*TASK DESCRIPTION*. Which lines of the records below contain the word "pose"? Copy each of them out.

________

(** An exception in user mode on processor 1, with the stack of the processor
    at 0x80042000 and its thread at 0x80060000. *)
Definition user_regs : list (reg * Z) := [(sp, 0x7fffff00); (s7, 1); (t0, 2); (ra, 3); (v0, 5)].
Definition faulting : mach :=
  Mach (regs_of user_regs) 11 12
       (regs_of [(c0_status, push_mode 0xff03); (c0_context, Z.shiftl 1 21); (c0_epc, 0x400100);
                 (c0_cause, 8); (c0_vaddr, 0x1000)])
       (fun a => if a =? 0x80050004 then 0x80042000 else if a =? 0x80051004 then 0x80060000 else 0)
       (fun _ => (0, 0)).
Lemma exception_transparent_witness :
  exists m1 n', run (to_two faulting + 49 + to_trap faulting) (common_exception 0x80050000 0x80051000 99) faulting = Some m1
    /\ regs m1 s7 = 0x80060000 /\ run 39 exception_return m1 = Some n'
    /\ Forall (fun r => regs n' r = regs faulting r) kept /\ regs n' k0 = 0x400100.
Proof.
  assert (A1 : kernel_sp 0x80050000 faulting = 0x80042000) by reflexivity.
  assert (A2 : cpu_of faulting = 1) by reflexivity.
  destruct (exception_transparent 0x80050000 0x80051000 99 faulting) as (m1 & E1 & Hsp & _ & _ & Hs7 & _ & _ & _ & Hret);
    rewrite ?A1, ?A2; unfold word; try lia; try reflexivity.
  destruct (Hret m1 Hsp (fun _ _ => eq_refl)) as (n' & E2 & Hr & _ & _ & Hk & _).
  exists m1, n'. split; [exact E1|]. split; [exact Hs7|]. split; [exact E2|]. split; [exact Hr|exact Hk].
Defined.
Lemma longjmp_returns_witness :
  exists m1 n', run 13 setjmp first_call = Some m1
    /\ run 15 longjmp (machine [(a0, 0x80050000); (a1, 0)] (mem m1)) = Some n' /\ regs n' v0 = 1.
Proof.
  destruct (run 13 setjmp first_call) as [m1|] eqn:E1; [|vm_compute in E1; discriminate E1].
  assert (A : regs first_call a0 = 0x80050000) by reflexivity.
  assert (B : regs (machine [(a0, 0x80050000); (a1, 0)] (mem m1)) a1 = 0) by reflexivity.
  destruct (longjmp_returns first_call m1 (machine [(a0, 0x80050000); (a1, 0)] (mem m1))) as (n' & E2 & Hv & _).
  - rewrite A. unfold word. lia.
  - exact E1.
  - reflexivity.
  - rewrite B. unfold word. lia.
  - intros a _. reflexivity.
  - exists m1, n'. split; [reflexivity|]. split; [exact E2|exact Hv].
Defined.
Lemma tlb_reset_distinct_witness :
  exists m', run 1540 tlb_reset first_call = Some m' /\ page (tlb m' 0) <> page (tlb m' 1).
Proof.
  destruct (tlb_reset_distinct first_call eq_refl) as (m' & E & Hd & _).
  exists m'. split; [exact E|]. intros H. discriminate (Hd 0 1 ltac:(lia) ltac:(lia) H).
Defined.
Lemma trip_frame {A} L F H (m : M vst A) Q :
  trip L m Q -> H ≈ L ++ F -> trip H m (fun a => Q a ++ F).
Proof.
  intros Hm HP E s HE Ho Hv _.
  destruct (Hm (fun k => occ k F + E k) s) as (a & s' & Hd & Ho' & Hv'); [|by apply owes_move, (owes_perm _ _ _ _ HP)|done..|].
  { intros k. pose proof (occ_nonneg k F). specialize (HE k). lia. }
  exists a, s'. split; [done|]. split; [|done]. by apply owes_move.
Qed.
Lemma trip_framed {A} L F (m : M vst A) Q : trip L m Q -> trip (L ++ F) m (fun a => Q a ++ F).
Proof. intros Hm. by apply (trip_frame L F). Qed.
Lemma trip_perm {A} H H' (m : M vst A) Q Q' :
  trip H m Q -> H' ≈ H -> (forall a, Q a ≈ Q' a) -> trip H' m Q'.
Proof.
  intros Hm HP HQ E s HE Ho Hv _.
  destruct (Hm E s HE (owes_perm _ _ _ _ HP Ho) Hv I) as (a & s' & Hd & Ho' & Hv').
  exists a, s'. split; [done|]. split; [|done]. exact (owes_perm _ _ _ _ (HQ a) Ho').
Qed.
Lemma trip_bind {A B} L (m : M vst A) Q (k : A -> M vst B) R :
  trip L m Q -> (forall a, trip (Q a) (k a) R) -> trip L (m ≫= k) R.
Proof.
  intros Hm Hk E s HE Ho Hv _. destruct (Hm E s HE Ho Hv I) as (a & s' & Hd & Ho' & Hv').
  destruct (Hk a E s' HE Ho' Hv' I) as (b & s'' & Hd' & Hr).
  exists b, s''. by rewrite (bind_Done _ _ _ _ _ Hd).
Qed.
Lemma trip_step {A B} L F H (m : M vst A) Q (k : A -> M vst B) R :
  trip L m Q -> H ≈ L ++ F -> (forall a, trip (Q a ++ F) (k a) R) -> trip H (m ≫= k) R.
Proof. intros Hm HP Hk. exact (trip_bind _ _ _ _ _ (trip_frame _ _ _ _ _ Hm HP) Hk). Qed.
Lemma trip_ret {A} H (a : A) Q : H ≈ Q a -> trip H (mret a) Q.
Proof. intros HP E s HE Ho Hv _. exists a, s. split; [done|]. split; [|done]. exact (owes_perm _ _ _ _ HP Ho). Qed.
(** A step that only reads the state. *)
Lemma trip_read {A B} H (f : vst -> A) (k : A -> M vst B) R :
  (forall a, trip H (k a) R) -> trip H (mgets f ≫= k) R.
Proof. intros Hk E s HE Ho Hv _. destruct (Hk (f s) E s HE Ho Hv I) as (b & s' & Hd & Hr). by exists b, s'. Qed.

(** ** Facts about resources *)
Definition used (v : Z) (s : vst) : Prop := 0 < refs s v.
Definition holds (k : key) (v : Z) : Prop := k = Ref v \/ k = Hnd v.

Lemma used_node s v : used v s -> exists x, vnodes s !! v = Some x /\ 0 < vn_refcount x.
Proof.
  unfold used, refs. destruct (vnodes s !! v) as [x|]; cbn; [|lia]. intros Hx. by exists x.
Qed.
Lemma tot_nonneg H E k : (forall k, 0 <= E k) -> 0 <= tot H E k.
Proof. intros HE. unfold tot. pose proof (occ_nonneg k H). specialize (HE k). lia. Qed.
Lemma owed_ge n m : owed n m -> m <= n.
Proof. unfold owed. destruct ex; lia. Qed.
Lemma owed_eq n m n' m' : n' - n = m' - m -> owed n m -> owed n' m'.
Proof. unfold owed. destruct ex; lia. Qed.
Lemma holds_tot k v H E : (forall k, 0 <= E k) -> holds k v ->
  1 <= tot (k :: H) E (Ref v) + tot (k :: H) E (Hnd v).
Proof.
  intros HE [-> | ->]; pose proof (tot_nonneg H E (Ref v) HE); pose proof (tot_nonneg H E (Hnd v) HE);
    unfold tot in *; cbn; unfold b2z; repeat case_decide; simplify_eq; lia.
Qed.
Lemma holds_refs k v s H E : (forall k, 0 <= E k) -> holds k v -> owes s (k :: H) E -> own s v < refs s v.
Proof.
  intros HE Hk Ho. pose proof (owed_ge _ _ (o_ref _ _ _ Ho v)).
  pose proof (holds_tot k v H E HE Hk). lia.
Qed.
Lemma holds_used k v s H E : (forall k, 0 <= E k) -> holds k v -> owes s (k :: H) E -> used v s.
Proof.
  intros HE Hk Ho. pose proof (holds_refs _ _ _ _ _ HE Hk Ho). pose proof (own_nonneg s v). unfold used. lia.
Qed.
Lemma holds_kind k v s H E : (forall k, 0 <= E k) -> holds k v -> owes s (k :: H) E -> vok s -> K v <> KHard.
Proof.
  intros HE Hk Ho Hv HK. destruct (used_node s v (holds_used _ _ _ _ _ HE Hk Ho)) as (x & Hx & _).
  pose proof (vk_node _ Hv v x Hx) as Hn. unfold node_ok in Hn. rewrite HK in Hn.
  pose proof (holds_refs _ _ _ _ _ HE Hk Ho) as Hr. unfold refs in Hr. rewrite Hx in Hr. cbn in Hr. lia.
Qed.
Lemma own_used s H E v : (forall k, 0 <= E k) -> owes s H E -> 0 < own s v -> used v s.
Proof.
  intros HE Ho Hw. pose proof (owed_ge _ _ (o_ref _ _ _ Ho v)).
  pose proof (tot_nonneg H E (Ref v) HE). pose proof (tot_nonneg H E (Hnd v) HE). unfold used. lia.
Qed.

________

*COMPLETED EXERCISE*.
  { intros k. pose proof (occ_nonneg k F). specialize (HE k). lia. }
Proof. intros HE. unfold tot. pose proof (occ_nonneg k H). specialize (HE k). lia. Qed.
  intros HE [-> | ->]; pose proof (tot_nonneg H E (Ref v) HE); pose proof (tot_nonneg H E (Hnd v) HE);
  intros HE Hk Ho. pose proof (owed_ge _ _ (o_ref _ _ _ Ho v)).
  pose proof (holds_tot k v H E HE Hk). lia.
  intros HE Hk Ho. pose proof (holds_refs _ _ _ _ _ HE Hk Ho). pose proof (own_nonneg s v). unfold used. lia.
  pose proof (vk_node _ Hv v x Hx) as Hn. unfold node_ok in Hn. rewrite HK in Hn.
  pose proof (holds_refs _ _ _ _ _ HE Hk Ho) as Hr. unfold refs in Hr. rewrite Hx in Hr. cbn in Hr. lia.
  intros HE Ho Hw. pose proof (owed_ge _ _ (o_ref _ _ _ Ho v)).
  pose proof (tot_nonneg H E (Ref v) HE). pose proof (tot_nonneg H E (Hnd v) HE). unfold used. lia.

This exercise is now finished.